Des bénéfices évidents
En attendant, les bénéfices de la synthèse médicale au cœur du DMP sont évidents : ils font gagner du temps en consultation, évitent des prescriptions malheureuses (dues, par exemple, à des allergies non relevées dans le dossier) et facilitent le travail des urgences. “ De nombreux médecins des Samu demandent à accéder au DMP des patients, à condition qu'ils disposent d'une synthèse, et surtout pas d'une compilation documentaire à gérer ”, poursuit Jean-Michel Lemettre. Ils devront cependant attendre que leurs logiciels de régulation deviennent compatibles DMP.Une autre application est en cours d'expérimentation. Elle concerne les personnes âgées et leur DLU (dossier de liaison d'urgence), un document qui les accompagne lors de leur séjour aux urgences. Ce document, le Samu souhaiterait y accéder avant d'intervenir en Ehpad (Etablissement d'hébergement pour personnes âgées dépendantes) ou avant que la personne ne soit conduite à l'hôpital. Et ce pour connaître ses choix de vie.“ Combien de personnes meurent sur une civière dans un couloir des urgences, alors que, au vu de leur état, elles ne peuvent pas être sauvées. Pourquoi les sortir de leur lit et de leur résidence ? C'est l'un des scandales de notre société ”, lance Jean-Michel Lemettre.
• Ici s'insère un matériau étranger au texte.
(* ===== verification/Allowlist.v ===== *)
(** * Entry points and what may run unasked

    Models [policy/allowlist.py], and [is_test_file] of [import_check.py]: the
    files that decide what an allowed command does, their digests when the
    grant was signed and now, and the session's approvals.  The listing of git
    and the clock are arguments. *)

From S2P Require Import Prelude Canonical CanonicalLines JsonText Text FileSystem FileOps WorkspacePath Matcher.

Definition RUNNER_FILES : list string :=
  ["conftest.py"; "pytest.ini"; ".pytest.ini"; "pytest.toml"; "pyproject.toml"; "tox.ini"; "setup.cfg"; "setup.py";
   "noxfile.py"; "mypy.ini"; ".mypy.ini"; ".flake8"; "ruff.toml"; ".ruff.toml"; "Makefile"; "makefile"; "GNUmakefile";
   "Cargo.toml"; "build.rs"; "package.json"; "tsconfig.json"].
Definition _CONFIG_PREFIXES : list string :=
  ["jest.config."; "vitest.config."; "eslint.config."; ".eslintrc"; "prettier.config."; ".prettierrc";
   "babel.config."; ".babelrc"].
Definition _JS_TEST : list string := [".test."; ".spec."].
Definition _JS_SUFFIXES : list string := [".js"; ".jsx"; ".ts"; ".tsx"; ".mjs"; ".cjs"].
Definition _NOT_COLLECTED : list string :=
  ["node_modules"; "venv"; "build"; "dist"; "site-packages"; "__pycache__"; "_darcs"; "CVS"].
Definition MAX_ENTRY_POINTS : nat := Z.to_nat 5000.
Definition MAX_ENTRY_BYTES : N := 64 * 1024 * 1024.

Inductive change_reason : Type := LINKED | WRITTEN | CHANGED | UNKNOWN | NAMED_UNCOVERED.
Record Change := { change_path : string; change_reason_of : change_reason }.
#[export] Instance change_reason_eq_dec : EqDecision change_reason.
Proof. solve_decision. Defined.
#[export] Instance change_eq_dec : EqDecision Change.
Proof. solve_decision. Defined.
(** What stands for a link among the digests. *)
Definition linked_text : string := "a link: what it points at decides what runs".

(** [Path(s).parts] *)
Definition all_parts (s : string) : list string :=
  (if String.eqb (path_root s) "" then [] else [path_root s]) ++ path_parts s.
Definition ends_with (suffix s : string) : bool :=
  match drop_suffix suffix s with Some _ => true | None => false end.
Definition has_infix (s sub : string) : bool := contains s sub.

Section allowlist.
Context {U : Unicode} {Sh : Sha256}.

(** ** Entry points *)
Definition is_test_file (p : string) : bool :=
  let posix := replace_char "\" "/" p in
  let name := default "" (last (split_char "/" posix)) in
  if negb (ends_with ".py" name) || String.eqb name "__init__.py" || String.eqb name "conftest.py" then false
  else startswith name "test_" || ends_with "_test.py" name
       || has_infix ("/" +:+ posix) "/tests/" || has_infix ("/" +:+ posix) "/test/".
Definition not_collected (part : string) : bool :=
  startswith part "." || mem part _NOT_COLLECTED || ends_with ".egg" part.
Definition _collected (rel : string) : bool := negb (existsb not_collected (removelast (all_parts rel))).
Definition is_entry_point (p : string) : bool :=
  let folded := casefold (replace_char "\" "/" p) in
  let name := path_name folded in
  if mem name (casefold <$> RUNNER_FILES) || existsb (startswith name) _CONFIG_PREFIXES || is_test_file folded then true
  else if (length (all_parts folded) =? 1)%nat && ends_with ".py" name then true
  else existsb (λ x, ends_with x name) _JS_SUFFIXES
       && (existsb (has_infix name) _JS_TEST || mem "__tests__" (all_parts folded)).

(** ** Their digests: [git ls-files] of a project, and whether the deadline has
    passed at the [n]th file that is read *)
Context (ls_files : fs → path → option (list string)) (late : nat → bool).
(** One file of the listing: [None] is a bound that was hit. *)
Record reading := { digests : list (string * string); read_bytes_ : N; asked_ : nat }.
Definition read_entry (F : fs) (project : path) (st : reading) (rel : string) : option reading :=
  if String.eqb rel "" || negb (is_entry_point rel) || negb (_collected rel) then Some st
  else if (MAX_ENTRY_POINTS <=? length (digests st))%nat then None
  else if late (asked_ st) then None
  else
    let full := join_root project rel in
    let st' d n := Some {| digests := d; read_bytes_ := n; asked_ := S (asked_ st) |} in
    if islink F full then st' (Dict.set (digests st) rel linked_text) (read_bytes_ st)
    else if negb (FileOps.is_file F full) then st' (digests st) (read_bytes_ st)
    else match FileOps.read_bytes F full with
         | None => st' (digests st) (read_bytes_ st)
         | Some data =>
             let n := (read_bytes_ st + N.of_nat (String.length data))%N in
             if (MAX_ENTRY_BYTES <? n)%N then None
             else st' (Dict.set (digests st) rel (hex (sha256 data))) n
         end.
Fixpoint read_entries (F : fs) (project : path) (st : reading) (rels : list string) : option reading :=
  match rels with
  | [] => Some st
  | rel :: rels => st ← read_entry F project st rel; read_entries F project st rels
  end.
Definition entry_point_digests (F : fs) (project : path) : option (list (string * string)) :=
  rels ← ls_files F project;
  digests <$> read_entries F project {| digests := []; read_bytes_ := 0; asked_ := 0 |} rels.

(** ** The record of a signing

    One file for a project and the digest of its grant, in the folder of the
    user.  What is not canonical raises. *)
Notation records := (gmap (string * string) string).
Definition record_key (F : fs) (project : path) (grant_digest : string) : string * string :=
  (String.substring 0 16 (hex (sha256 (FileSystem.path_str (realpath_from F [] project)))), grant_digest).
Context {R : Runtime}.
Definition digests_json (l : list (string * string)) : json := JObj ((λ x, (x.1, JStr x.2)) <$> l).
Definition record_signed (F : fs) (rs : records) (project : path) (grant_digest : string)
    : result jcs_error records :=
  match entry_point_digests F project with
  | None => Ok rs
  | Some ds => text ← encode (digests_json ds); Ok (<[record_key F project grant_digest := text]> rs)
  end.
Definition _signed_digests (F : fs) (rs : records) (project : path) (grant_digest : option string)
    : option (list (string * json)) :=
  match grant_digest with
  | None | Some "" => None
  | Some d =>
      text ← rs !! record_key F project d;
      if utf8_valid text then match json_loads text with Some (JObj kvs) => Some kvs | _ => None end else None
  end.

(** ** What changed *)
Fixpoint rstrip_char (c : ascii) (s : string) : string :=
  match s with
  | "" => ""
  | String d t =>
      let t := rstrip_char c t in if String.eqb t "" && Ascii.eqb d c then "" else String d t
  end.
Definition strip_char (c : ascii) (s : string) : string := rstrip_char c (lstrip_char c s).
(** [token.split("::", 1)[0]] *)
Fixpoint before_colons (s : string) : string :=
  match s with
  | String ":" (String ":" _) | "" => ""
  | String c s => String c (before_colons s)
  end.
Definition uncovered (token : string) : option string :=
  if String.eqb token "" || startswith token "-" then None
  else
    let rel := strip_char "/" (replace_char "\" "/" (before_colons token)) in
    if negb (String.eqb rel "") && negb (_collected (rel +:+ "/x")) then Some rel else None.
Definition _named_uncovered (argv : list string) : list string := omap uncovered (tail argv).
Definition same_digest (now : option string) (signed : option json) : bool :=
  match now, default JNull signed with
  | Some h, JStr t => String.eqb h t
  | None, JNull => true
  | _, _ => false
  end.
Definition change_of (now : list (string * string)) (signed : list (string * json)) (p : string) : option Change :=
  if bool_decide (Dict.get now p = Some linked_text) then Some {| change_path := p; change_reason_of := LINKED |}
  else if negb (same_digest (Dict.get now p) (Dict.get signed p))
  then Some {| change_path := p; change_reason_of := CHANGED |} else None.
Definition changed_entry_points (F : fs) (rs : records) (project : path) (grant_digest : option string)
    (model_written : gset string) (record_project : path) (argv : list string) : list Change :=
  let changes :=
    ((λ p, {| change_path := p; change_reason_of := WRITTEN |}) <$>
       filter (λ p, is_entry_point p = true) (py_sorted String.leb (elements model_written)))
    ++ ((λ p, {| change_path := p; change_reason_of := NAMED_UNCOVERED |}) <$> _named_uncovered argv) in
  let shown := change_path <$> changes in
  let unshown l := filter (λ p, p ∉ shown) l in
  match entry_point_digests F project, _signed_digests F rs record_project grant_digest with
  | None, _ => changes ++ [{| change_path := "."; change_reason_of := UNKNOWN |}]
  | Some now, None =>
      changes ++ ((λ p, {| change_path := p; change_reason_of := CHANGED |}) <$>
                    unshown (py_sorted String.leb (Dict.keys now)))
  | Some now, Some signed =>
      changes ++ omap (change_of now signed)
                   (unshown (py_sorted String.leb (remove_dups (Dict.keys now ++ Dict.keys signed))))
  end.
End allowlist.

(** ** The session's approvals *)
Definition covers (approved : gset (list string)) (argv : list string) : bool := bool_decide (argv ∈ approved).
Definition add_approval (approved : gset (list string)) (argv : list string) : gset (list string) := {[argv]} ∪ approved.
Dans ces conditions, le Conseil général du Cher a lancé une expérimentation pour que le Samu de Tours accède, via le DMP, aux DLU des résidents de l'Ehpad de Saint-Georges, dans le bassin d'Amboise. “ Les logiciels des Samu ne sont pas encore compatibles avec le DMP et ne peuvent donc pas accéder à leur contenu. Les urgentistes passent donc par le frontal web du DMP, mais doivent pour cela recevoir au préalable l'INS des patients. Lequel leur est envoyé par l'Ehpad. C'est ce dispositif que nous testons en ce moment ”, détaille Didier Leseche. Au final, la consultation en amont de ce DLU permettrait de soulager dans bien des cas la fin de vie des patients. Surtout, elle éviterait des hospitalisations inutiles, source d'engorgement des urgences.C'est ce type d'expérimentations, à l'origine de nouveaux usages, qui pourrait donner au DMP ses lettres de noblesse. Lequel deviendrait un instrument indispensable à la coordination des soins entre médecine de ville et hôpital. Mais que l'on ne s'y trompe pas : la montée en puissance de ces usages reste conditionnée à la bonne volonté des professionnels de santé et à leur capacité à accepter le changement.